* Input data *
(* ===== verification/Exit.v ===== *)
(** * The end of a process

    What [exit] of proc.c does to a process that shares its files and its
    directory with others, and the round trip of a child: [fork], the child's
    turn of the processor up to the end of its [exit], and the [wait] of the
    parent, which sleeps in between. *)

From S2P Require Import Prelude Bytes Cstring Kstate Sync Kalloc Pipe Disk Bio Cache Log Commit Txn Fs Content File Vm Dir Directory Pagetable Uvm Space Proc Lifecycle.
Import Str.
Local Open Scope Z_scope.

(** ** Runs that end with the processor given up *)

(** Without a later turn, [m] started in [s] stays in [sched], in state [s']. *)
Definition blocks {A} (m : K A) (s s' : kstate) : Prop := m s [] = Blocked s'.

Lemma blocks_after {A B} (m : K A) (k : A -> K B) s a s1 s' :
  runs m s a s1 -> blocks (k a) s1 s' -> blocks (bind m k) s s'.
Proof. intros H Hk. unfold blocks, bind. by rewrite H. Qed.

Lemma blocks_before {A B} (m : K A) (k : A -> K B) s s' : blocks m s s' -> blocks (bind m k) s s'.
Proof. intros H. unfold blocks, bind. by rewrite H. Qed.

Lemma sched_enters s i p e :
  held s = [PtableLock] -> curproc s = Some i -> ptable s !! i = Some p -> p_state p <> RUNNING ->
  sched s e = swtch_from i s e.
Proof.
  intros Hh Hc Hp Hr. unfold sched. unfold bind at 1. rewrite holding_runs, bool_decide_eq_true_2 by (rewrite Hh; by left).
  cbn [negb]. unfold bind at 1, gets at 1. rewrite Hh. cbn [negb length Nat.eqb]. unfold bind at 1. rewrite (curproc_idx_runs i) by done. unfold bind at 1. rewrite (proc_at_runs i p) by done.
  by rewrite bool_decide_eq_false_2.
Qed.

Lemma wakeup1_insert ch t i x :
  ~ sleeps_on ch x -> wakeup1 ch (<[i := x]> t) = <[i := x]> (wakeup1 ch t).
Proof. intros H. unfold wakeup1. rewrite list_fmap_insert. by rewrite bool_decide_eq_false_2. Qed.

Lemma wakeup1_insert_woken ch t i x :
  sleeps_on ch x -> wakeup1 ch (<[i := x]> t) = <[i := set_p_state RUNNABLE x]> (wakeup1 ch t).
Proof. intros H. unfold wakeup1. rewrite list_fmap_insert. by rewrite bool_decide_eq_true_2. Qed.

Lemma wakeup1_forall ch t (Q : proc -> Prop) :
  (forall p, Q p -> Q (set_p_state RUNNABLE p)) -> Forall Q t -> Forall Q (wakeup1 ch t).
Proof.
  intros HQ Ht. unfold wakeup1. apply Forall_fmap. eapply list.Forall_impl; [exact Ht|].
  intros p Hp. cbn. case_bool_decide; [by apply HQ|done].
Qed.

Section Exit.
Context {Lay : Layout} {Dev : BlockDev} {Sw : DevSw}.

(** ** The open files *)
Lemma uses_cons f o fs : uses f (o :: fs) = ((if decide (o = Some f) then 1 else 0) + uses f fs)%nat.
Proof. unfold uses. rewrite filter_cons. by case_decide. Qed.

(** After [n] passes of the loop that closes them. *)
Definition files_closed (s : kstate) (i : nat) (x : proc) (refs : nat -> nat) (n : nat) (s1 : kstate) : Prop :=
  exists t, s1 = set_ftable t (set_ptable (<[i := set_p_ofile (replicate n None ++ drop n (p_ofile x)) x]> (ptable s)) s) /\
    length t = length (ftable s) /\ ftable_ok t (fun f => refs f + uses f (drop n (p_ofile x)))%nat.

Lemma close_files_spec s i x refs :
  curproc s = Some i -> ptable s !! i = Some x -> FtableLock ∉ held s -> length (p_ofile x) = NOFILE ->
  ftable_ok (ftable s) (fun f => refs f + uses f (p_ofile x))%nat ->
  (forall f, Some f ∈ p_ofile x -> (f < length (ftable s))%nat /\ (0 < refs f)%nat) ->
  wp close_files s (fun _ s' => files_closed s i x refs NOFILE s').
Proof.
  intros Hc Hx Hh Hl Ht Hf. apply lookup_lt_Some in Hx as Hi.
  apply (wp_mfor (files_closed s i x refs)); [| |done].
  - exists (ftable s). cbn [replicate app]. rewrite drop_0. split; [|done]. rewrite list_insert_id; [by destruct s|].
    rewrite Hx. by destruct x.
  - intros n s1 Hn (t & -> & Lt & Ht1). cbn [Nat.add] in *.
    destruct (lookup_lt_is_Some_2 (p_ofile x) n) as [o Ho]; [lia|]. pose proof (drop_S _ _ _ Ho) as Ed.
    eapply wp_bind_runs; [apply (myproc_runs i (set_p_ofile (replicate n None ++ drop n (p_ofile x)) x));
      [done|cbn; by apply list_lookup_insert_eq]|].
    cbn [p_ofile set_p_ofile]. rewrite lookup_app_r by (rewrite length_replicate; lia).
    rewrite length_replicate, Nat.sub_diag, Ed. cbn [lookup list_lookup].
    assert (replicate (S n) None ++ drop (S n) (p_ofile x) = replicate n None ++ None :: drop (S n) (p_ofile x)) as E.
    { rewrite replicate_S_end, <- app_assoc. done. }
    destruct o as [f|].
    + destruct (Hf f) as [Hfl Hfr]; [by eapply list_elem_of_lookup_2|]. rewrite <- Lt in Hfl.
      destruct (lookup_lt_is_Some_2 _ _ Hfl) as [ff Hff]. pose proof (Ht1 f ff Hff) as Href. cbv beta in Href.
      rewrite Ed, uses_cons, decide_True in Href by done.
      eapply wp_bind_runs; [apply (fileclose_runs f ff); [done|lia|done]|].
      eapply runs_wp; [eapply (upd_myproc_runs i); [done|cbn; by apply list_lookup_insert_eq]|].
      exists (<[f := set_f_ref (f_ref ff - 1) ff]> t). cbn. rewrite list_insert_insert_eq. split.
      { do 2 f_equal. rewrite insert_app_r_alt by (rewrite length_replicate; lia).
        rewrite length_replicate, Nat.sub_diag. cbn. by rewrite <- E. }
      split; [by rewrite length_insert|]. intros g gg Hg. destruct (decide (g = f)) as [->|Hgf].
      * rewrite list_lookup_insert_eq in Hg by done. injection Hg as <-. cbn. lia.
      * rewrite list_lookup_insert_ne in Hg by done. rewrite (Ht1 g gg Hg), Ed, uses_cons, decide_False by congruence. done.
    + apply wp_ret. exists t. rewrite E. split; [done|]. split; [done|]. intros g gg Hg.
      by rewrite (Ht1 g gg Hg), Ed, uses_cons, decide_False.
Qed.

(** ** The working directory *)

(** A log that admits one more operation at once, and has nothing to commit if
    no other one is under way. *)
Record log_ready (g : logst) : Prop := {
  lg_idle : l_committing g = false;
  lg_out : 0 <= l_outstanding g;
  lg_clean : l_outstanding g = 0 -> l_n g = 0;
  lg_room : l_n g + (l_outstanding g + 1) * MAXOPBLOCKS <= LOGSIZE
}.

Lemma end_op_clean s :
  held s = [] -> l_committing (klog s) = false -> (l_outstanding (klog s) = 1 -> l_n (klog s) = 0) ->
  runs end_op s tt (set_klog (set_l_outstanding (l_outstanding (klog s) - 1) (klog s))
    (set_ptable (wakeup1 (Some ChLog) (ptable s)) s)).
Proof.
  intros Hh Hc Hn. unfold end_op. eapply runs_bind; [apply acquire_runs; rewrite Hh; nolock|].
  eapply (runs_bind _ _ _ tt); [by intros e|]. eapply (runs_bind _ _ _); [by intros e|].
  cbn [klog set_held set_klog l_committing set_l_outstanding l_outstanding]. rewrite Hc, Hh.
  destruct (Z.eqb_spec (l_outstanding (klog s) - 1) 0) as [E|E].
  - rewrite E. eapply (runs_bind _ _ _ tt); [by intros e|].
    eapply runs_bind; [apply (release_runs _ _ []); [done|nolock]|]. cbn [when].
    eapply (runs_bind _ _ _ tt).
    { intros e. unfold commit, bind, gets. cbn. by rewrite Hn by lia. }
    eapply runs_bind; [apply acquire_runs; nolock|]. eapply (runs_bind _ _ _ tt); [by intros e|].
    eapply runs_bind; [apply wakeup_runs; cbn; by intros ?%list_elem_of_singleton|].
    intros e. rewrite (release_runs LogLock _ []) by (done || nolock). destruct s as [? ? ? ? ? ? ? ? ? ? []]; cbn in *. by subst.
  - eapply runs_bind; [apply wakeup_runs; cbn; by intros ?%list_elem_of_singleton|].
    eapply runs_bind; [apply (release_runs _ _ []); [done|nolock]|]. intros e. unfold ret, when. destruct s; cbn in *. by subst.
Qed.

Lemma drop_cwd_runs s i x c ip :
  held s = [] -> curproc s = Some i -> ptable s !! i = Some x -> p_state x = RUNNING ->
  p_cwd x = Some c -> icache s !! c = Some ip -> 1 < i_ref ip -> log_ready (klog s) ->
  runs drop_cwd s tt (set_ptable (<[i := set_p_cwd None x]> (wakeup1 (Some ChLog) (ptable s)))
    (set_icache (<[c := set_i_ref (i_ref ip - 1) ip]> (icache s)) s)).
Proof.
  intros Hh Hc Hx Hst Hw Hi Hr [G1 G2 G3 G4]. unfold drop_cwd. eapply runs_bind; [by apply (myproc_runs i x)|].
  eapply runs_bind; [apply begin_op_now; [rewrite Hh; nolock|done|done]|]. rewrite Hw.
  eapply (runs_bind _ _ _ c); [by intros e|]. eapply runs_bind; [apply (iput_runs c ip); [done|done|lia]|].
  eapply runs_bind; [apply end_op_clean; [done|done|cbn; lia]|]. intros e. rewrite (upd_myproc_runs i x); [|done|].
  - f_equal. cbn. rewrite Z.add_simpl_r. destruct s as [? ? ? ? ? ? ? ? ? ? []]; cbn in *. by subst.
  - cbn. unfold wakeup1. rewrite list_lookup_fmap, Hx. cbn. by rewrite bool_decide_eq_false_2 by (rewrite Hst; by intros []).
Qed.

(** ** exit *)

(** The entry of a process that has exited. *)
Definition exited (x : proc) : proc :=
  set_p_state ZOMBIE (set_p_cwd None (set_p_ofile (replicate NOFILE None) x)).

(** What makes [exit] of process [i], with directory [c], simple: others hold
    its files and its directory too, it is no thread and has no children. *)
Record can_exit (s : kstate) (i : nat) (x : proc) (refs : nat -> nat) (c : nat) (ip : inode) : Prop := {
  ce_held : held s = [];
  ce_cur : curproc s = Some i;
  ce_me : ptable s !! i = Some x;
  ce_run : p_state x = RUNNING;
  ce_init : initproc s <> Some i;
  ce_table : length (ptable s) = NPROC;
  ce_leaf : Forall (fun y => p_parent y <> Some i) (ptable s);
  ce_thread : p_is_thread x <> 1;
  ce_ofile : length (p_ofile x) = NOFILE;
  ce_refs : ftable_ok (ftable s) (fun f => refs f + uses f (p_ofile x))%nat;
  ce_open : forall f, Some f ∈ p_ofile x -> (f < length (ftable s))%nat /\ (0 < refs f)%nat;
  ce_cwd : p_cwd x = Some c;
  ce_inode : icache s !! c = Some ip;
  ce_iref : 1 < i_ref ip;
  ce_log : log_ready (klog s)
}.

Lemma no_children s me :
  length (ptable s) = NPROC -> (me < NPROC)%nat -> Forall (fun y => p_parent y <> Some me) (ptable s) ->
  runs (mfor NPROC 0 (exit_child_one me)) s tt s.
Proof.
  intros Hl Hm Hf. destruct (wp_mfor (fun _ s1 => s1 = s) NPROC 0 (exit_child_one me) s (fun _ s1 => s1 = s))
    as ([] & s1 & R & ->); [done| |done|done].
  intros j s1 Hj ->. destruct (lookup_lt_is_Some_2 (ptable s) me) as [m Em]; [lia|].
  destruct (lookup_lt_is_Some_2 (ptable s) j) as [y Ey]; [lia|].
  unfold exit_child_one. eapply wp_bind_runs; [by apply proc_at_runs|]. eapply wp_bind_runs; [by apply proc_at_runs|].
  rewrite list.Forall_lookup in Hf. unfold child_of. rewrite bool_decide_eq_false_2 by (by apply (Hf j)). by apply wp_ret.
Qed.

(** The state in which the scheduler goes on: [w] is the process table with
    those woken that wait for the log or for a child. *)
Definition after_exit (s : kstate) (i : nat) (x : proc) (c : nat) (ip : inode) (t : list file) : kstate :=
  let w := wakeup1 (ChProc <$> p_parent x) (wakeup1 (Some ChLog) (ptable s)) in
  set_held [PtableLock] (set_ptable (<[i := exited x]> w)
    (set_icache (<[c := set_i_ref (i_ref ip - 1) ip]> (icache s)) (set_ftable t s))).

Lemma exit_blocks s i x refs c ip :
  can_exit s i x refs c ip ->
  exists t, ftable_ok t refs /\ length t = length (ftable s) /\ blocks exit s (after_exit s i x c ip t).
Proof.
  intros [Hh Hc Hx Hst Hin Hl Hlf Hth Lo Ht Ho Hw Hi Hr Hg]. apply lookup_lt_Some in Hx as Hil.
  destruct (close_files_spec s i x refs) as ([] & s1 & R1 & t & -> & Lt & Ht1); try done; [rewrite Hh; nolock|].
  rewrite drop_ge in R1, Ht1 by lia. rewrite app_nil_r in R1. exists t.
  split; [intros f ff Hf; rewrite (Ht1 f ff Hf); change (uses f []) with 0%nat; lia|]. split; [done|].
  set (x1 := set_p_ofile (replicate NOFILE None) x) in *.
  assert (forall ch, ~ sleeps_on ch x1) as Hs1 by (intros ch [H _]; cbn in H; by rewrite Hst in H).
  unfold exit. eapply blocks_after; [by apply (curproc_idx_runs i)|].
  eapply (blocks_after _ _ _ (initproc s)); [by intros e|]. rewrite bool_decide_eq_false_2 by done.
  eapply blocks_after; [exact R1|]. eapply blocks_after.
  { apply (drop_cwd_runs _ i x1 c ip); try done. cbn. by apply list_lookup_insert_eq. }
  eapply blocks_after; [apply acquire_runs; cbn; rewrite Hh; nolock|].
  cbn [held set_ptable set_icache set_ftable ptable icache]. rewrite Hh, (wakeup1_insert _ _ _ x1) by done. rewrite list_insert_insert_eq.
  eapply (blocks_after _ _ _ (set_p_cwd None x1)).
  { apply proc_at_runs. cbn. apply list_lookup_insert_eq. by rewrite wakeup1_length. }
  eapply (blocks_after _ _ _ tt); [by intros e|]. cbn [p_is_thread set_p_cwd x1 set_p_ofile p_parent].
  rewrite (proj2 (Z.eqb_neq _ _) Hth). cbn [when]. eapply (blocks_after _ _ _ tt); [by intros e|].
  cbn [ptable set_held set_ptable]. fold x1. rewrite (wakeup1_insert _ _ _ (set_p_cwd None x1)) by apply Hs1.
  eapply blocks_after; [apply no_children|].
  - cbn. by rewrite length_insert, !wakeup1_length.
  - lia.
  - cbn. apply Forall_insert; [by do 2 (apply wakeup1_forall; [done|])|]. cbn. by apply (list.Forall_lookup_1 _ _ i x Hlf).
  - eapply blocks_after; [eapply (upd_myproc_runs i); [done|cbn; apply list_lookup_insert_eq; by rewrite !wakeup1_length]|].
    apply blocks_before. unfold blocks. cbn [ptable set_held set_ptable]. rewrite list_insert_insert_eq.
    erewrite (sched_enters _ i); [reflexivity|done|done|cbn; apply list_lookup_insert_eq; by rewrite !wakeup1_length|done].
Qed.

* Problem requirements *
The first line of the entries, the line with "parent, which sleeps in between. *)", and every line between them should be retyped exactly, and nothing else.

* Exercise output *
(* ===== verification/Exit.v ===== *)
(** * The end of a process

    What [exit] of proc.c does to a process that shares its files and its
    directory with others, and the round trip of a child: [fork], the child's
    turn of the processor up to the end of its [exit], and the [wait] of the
    parent, which sleeps in between. *)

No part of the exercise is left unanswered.